» What to work on
Which lines below hold the word "before"? Copy all of them.

□ □ □ □ □

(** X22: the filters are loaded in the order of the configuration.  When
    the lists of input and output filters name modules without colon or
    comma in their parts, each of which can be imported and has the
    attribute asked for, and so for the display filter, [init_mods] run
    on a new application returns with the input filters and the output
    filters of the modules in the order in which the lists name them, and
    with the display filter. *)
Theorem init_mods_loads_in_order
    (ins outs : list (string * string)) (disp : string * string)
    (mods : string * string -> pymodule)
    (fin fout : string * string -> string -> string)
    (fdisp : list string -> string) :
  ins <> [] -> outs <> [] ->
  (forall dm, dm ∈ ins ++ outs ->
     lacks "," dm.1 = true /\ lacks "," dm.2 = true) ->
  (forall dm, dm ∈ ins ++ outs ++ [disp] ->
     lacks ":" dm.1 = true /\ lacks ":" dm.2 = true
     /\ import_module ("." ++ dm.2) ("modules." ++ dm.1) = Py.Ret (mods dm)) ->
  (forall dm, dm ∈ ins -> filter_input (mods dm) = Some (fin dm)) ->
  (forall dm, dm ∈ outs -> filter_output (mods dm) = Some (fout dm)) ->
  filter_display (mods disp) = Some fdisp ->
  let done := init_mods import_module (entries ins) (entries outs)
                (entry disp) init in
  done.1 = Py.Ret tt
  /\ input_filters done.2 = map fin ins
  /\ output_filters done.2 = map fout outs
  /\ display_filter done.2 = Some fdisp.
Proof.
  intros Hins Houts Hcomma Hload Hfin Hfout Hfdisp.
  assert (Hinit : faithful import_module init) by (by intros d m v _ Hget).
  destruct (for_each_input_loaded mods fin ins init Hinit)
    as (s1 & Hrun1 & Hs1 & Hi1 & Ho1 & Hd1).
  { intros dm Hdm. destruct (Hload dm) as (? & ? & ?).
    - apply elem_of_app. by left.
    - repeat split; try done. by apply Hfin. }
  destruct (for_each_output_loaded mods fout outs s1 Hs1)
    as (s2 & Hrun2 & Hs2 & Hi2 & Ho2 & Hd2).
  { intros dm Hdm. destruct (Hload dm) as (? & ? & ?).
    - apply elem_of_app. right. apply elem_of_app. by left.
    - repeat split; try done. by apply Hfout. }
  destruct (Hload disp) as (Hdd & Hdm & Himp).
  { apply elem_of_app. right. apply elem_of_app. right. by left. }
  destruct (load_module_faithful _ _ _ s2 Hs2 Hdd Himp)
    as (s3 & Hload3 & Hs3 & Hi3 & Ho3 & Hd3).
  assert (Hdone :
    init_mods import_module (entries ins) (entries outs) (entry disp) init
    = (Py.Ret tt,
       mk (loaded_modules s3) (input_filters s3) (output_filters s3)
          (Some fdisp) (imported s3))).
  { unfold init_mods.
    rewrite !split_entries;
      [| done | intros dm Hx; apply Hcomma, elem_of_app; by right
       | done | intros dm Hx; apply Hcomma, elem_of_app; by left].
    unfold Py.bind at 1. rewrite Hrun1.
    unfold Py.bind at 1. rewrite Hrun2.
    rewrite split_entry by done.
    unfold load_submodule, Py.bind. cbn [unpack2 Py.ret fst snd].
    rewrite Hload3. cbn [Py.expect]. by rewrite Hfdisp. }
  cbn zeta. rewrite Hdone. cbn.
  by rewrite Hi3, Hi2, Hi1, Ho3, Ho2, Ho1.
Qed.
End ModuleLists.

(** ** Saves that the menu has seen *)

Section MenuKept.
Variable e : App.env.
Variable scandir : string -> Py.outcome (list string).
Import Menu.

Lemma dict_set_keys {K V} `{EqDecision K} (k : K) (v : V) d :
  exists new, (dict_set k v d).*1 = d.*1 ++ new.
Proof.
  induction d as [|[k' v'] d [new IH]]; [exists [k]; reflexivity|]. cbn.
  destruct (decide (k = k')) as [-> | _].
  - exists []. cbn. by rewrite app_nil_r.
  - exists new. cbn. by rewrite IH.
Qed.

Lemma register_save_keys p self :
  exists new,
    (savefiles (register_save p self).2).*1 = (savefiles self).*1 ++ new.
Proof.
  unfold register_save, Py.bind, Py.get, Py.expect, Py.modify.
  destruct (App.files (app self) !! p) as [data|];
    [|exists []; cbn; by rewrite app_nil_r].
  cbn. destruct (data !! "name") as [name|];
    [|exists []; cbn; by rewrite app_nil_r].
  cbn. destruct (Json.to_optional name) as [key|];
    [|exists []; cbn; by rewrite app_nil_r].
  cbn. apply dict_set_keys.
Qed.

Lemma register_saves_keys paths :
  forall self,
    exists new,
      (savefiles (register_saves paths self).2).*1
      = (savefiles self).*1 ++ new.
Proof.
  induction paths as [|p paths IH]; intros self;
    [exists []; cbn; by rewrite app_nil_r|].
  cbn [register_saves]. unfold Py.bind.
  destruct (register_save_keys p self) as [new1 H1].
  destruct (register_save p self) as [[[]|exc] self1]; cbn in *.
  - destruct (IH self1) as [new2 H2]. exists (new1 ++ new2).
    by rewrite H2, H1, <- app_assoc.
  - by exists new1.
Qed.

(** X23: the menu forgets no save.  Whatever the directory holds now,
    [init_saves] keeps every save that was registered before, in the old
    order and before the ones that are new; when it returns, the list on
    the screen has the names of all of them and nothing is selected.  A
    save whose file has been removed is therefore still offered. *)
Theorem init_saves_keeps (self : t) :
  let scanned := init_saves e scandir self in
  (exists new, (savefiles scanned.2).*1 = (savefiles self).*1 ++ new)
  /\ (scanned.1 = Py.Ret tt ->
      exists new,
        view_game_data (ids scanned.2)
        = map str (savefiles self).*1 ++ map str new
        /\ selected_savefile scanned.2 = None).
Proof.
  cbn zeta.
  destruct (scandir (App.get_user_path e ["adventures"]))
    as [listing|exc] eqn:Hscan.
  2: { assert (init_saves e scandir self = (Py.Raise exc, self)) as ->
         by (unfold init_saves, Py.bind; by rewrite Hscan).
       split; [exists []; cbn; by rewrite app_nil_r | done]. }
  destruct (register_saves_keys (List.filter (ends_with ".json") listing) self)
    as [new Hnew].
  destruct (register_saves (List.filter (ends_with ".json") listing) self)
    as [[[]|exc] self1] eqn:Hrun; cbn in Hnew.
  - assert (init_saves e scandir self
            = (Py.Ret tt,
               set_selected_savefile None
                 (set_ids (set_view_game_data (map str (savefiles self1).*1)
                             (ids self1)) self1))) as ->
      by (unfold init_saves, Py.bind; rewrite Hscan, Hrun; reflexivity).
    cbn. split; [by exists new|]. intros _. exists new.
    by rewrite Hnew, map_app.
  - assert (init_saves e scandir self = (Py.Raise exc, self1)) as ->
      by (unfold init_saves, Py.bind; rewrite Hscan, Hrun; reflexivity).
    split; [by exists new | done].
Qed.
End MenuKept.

□ □ □ □ □

» Output below
    [init_saves] keeps every save that was registered before, in the old
    order and before the ones that are new; when it returns, the list on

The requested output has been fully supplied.